I enjoyed this short article by Andrew Gelman on the blog he keeps with several of his colleagues. The main point, which I agree 100% with, is that the examples in our stats and data analysis textbooks never seem to match what we see in the real world. The examples always seem to work! The data is clean and looks perfectly manicured for the analysis. I get it! The idea is to convey the concept of how different analytical approaches work. The rub is that once you get to the real world and look at your data you end up being like, “Uh. Wait….what is this? What do I do now?!”

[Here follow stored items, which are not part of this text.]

Lemma operations_return_witness :
  (fst (subscribeClient Sample.broken1 "sport" 3%nat "10.0.0.1-1700000000002" "10.0.0.1"
          Sample.two) = Return tt
   /\ fst (unsubscribeClient "sport" 3%nat Sample.two) = Return tt
   /\ fst (sendToChannel Sample.rewrite Sample.stringify Sample.broken1 "sport" 0%nat
             Sample.two) = Return tt)
  /\ (fst (subscribeClient Sample.broken1 "news" 1%nat "10.0.0.1-1700000000002" "10.0.0.1"
             Sample.two) = Return tt
      /\ fst (unsubscribeClient "news" 1%nat Sample.two) = Return tt
      /\ fst (sendToChannel Sample.rewrite Sample.stringify Sample.broken1 "news" 0%nat
                Sample.two) = Return tt)
  /\ (fst (subscribeClient Sample.broken1 "news" 1%nat "10.0.0.1-1700000000002" "10.0.0.1"
             Sample.two) = Return tt
      /\ fst (unsubscribeClient "news" 1%nat Sample.two) = Return tt
      /\ fst (sendToChannel Sample.rewrite Sample.stringify Sample.broken1 "news"
                (Primitive "42") Sample.two) = Return tt).
Proof.
  assert (Hobject : forall l : loc, Ref 0%nat = Ref l -> is_Some (heap Sample.two !! l)).
  { intros l [= <-]. exists Sample.view_message. vm_compute. reflexivity. }
  split; [|split].
  - apply (operations_return Sample.rewrite Sample.stringify Sample.broken1 Sample.two
             "sport" 3%nat "10.0.0.1-1700000000002" "10.0.0.1" 0%nat);
      [discriminate | discriminate | exact Hobject].
  - apply (operations_return Sample.rewrite Sample.stringify Sample.broken1 Sample.two
             "news" 1%nat "10.0.0.1-1700000000002" "10.0.0.1" 0%nat);
      [discriminate | discriminate | exact Hobject].
  - apply (operations_return Sample.rewrite Sample.stringify Sample.broken1 Sample.two
             "news" 1%nat "10.0.0.1-1700000000002" "10.0.0.1" (Primitive "42"));
      [discriminate | discriminate | discriminate].
Defined.

(** C6, as it is stated, fails.  With one subscriber on "news", a
    broadcast of [null] or of [undefined] to "news" ends in a [TypeError]:
    line 13 reads [message.type] outside every [try]. *)
Lemma broadcast_of_null_throws :
  JsMap.get "news" (channels (reg Sample.one)) = Some [1%nat]
  /\ fst (sendToChannel Sample.rewrite Sample.stringify Sample.healthy "news" Null Sample.one)
     = Throw (Error "TypeError" "Cannot read properties of null (reading 'type')")
  /\ fst (sendToChannel Sample.rewrite Sample.stringify Sample.healthy "news" Undefined
            Sample.one)
     = Throw (Error "TypeError" "Cannot read properties of undefined (reading 'type')")
  /\ ~ (forall rewriteImageUrls JSON_stringify env w channel message,
          fst (sendToChannel rewriteImageUrls JSON_stringify env channel message w) = Return tt).
Proof.
  assert (Hnull : fst (sendToChannel Sample.rewrite Sample.stringify Sample.healthy "news" Null
                         Sample.one)
                  = Throw (Error "TypeError" "Cannot read properties of null (reading 'type')"))
    by (vm_compute; reflexivity).
  split; [vm_compute; reflexivity|]. split; [exact Hnull|].
  split; [vm_compute; reflexivity|].
  intros Htotal.
  rewrite (Htotal Sample.rewrite Sample.stringify Sample.healthy Sample.one "news" Null) in Hnull.
  discriminate Hnull.
Qed.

The blog got me thinking about something else, though. Something that really frustrates me. If the examples we see in textbooks don’t reflect the data problems we face in the real world, what about the examples we read about in applied sport science research? How much do those examples reflect what we see in the real world?

At the risk of upsetting some colleagues, I’ll go ahead and say it:

I’m not convinced that the research we read in publications completely represents the real world either!

How can that be? This is applied science! Isn’t the real word THE research?

Well, yes and no. Yes, the data was collected in the real world, with real athletes, and in a sport setting. But often, reading a paper, looking at the aim and the conclusions, and then parsing through the methods section to see how they handled the data leaves me scratching my head.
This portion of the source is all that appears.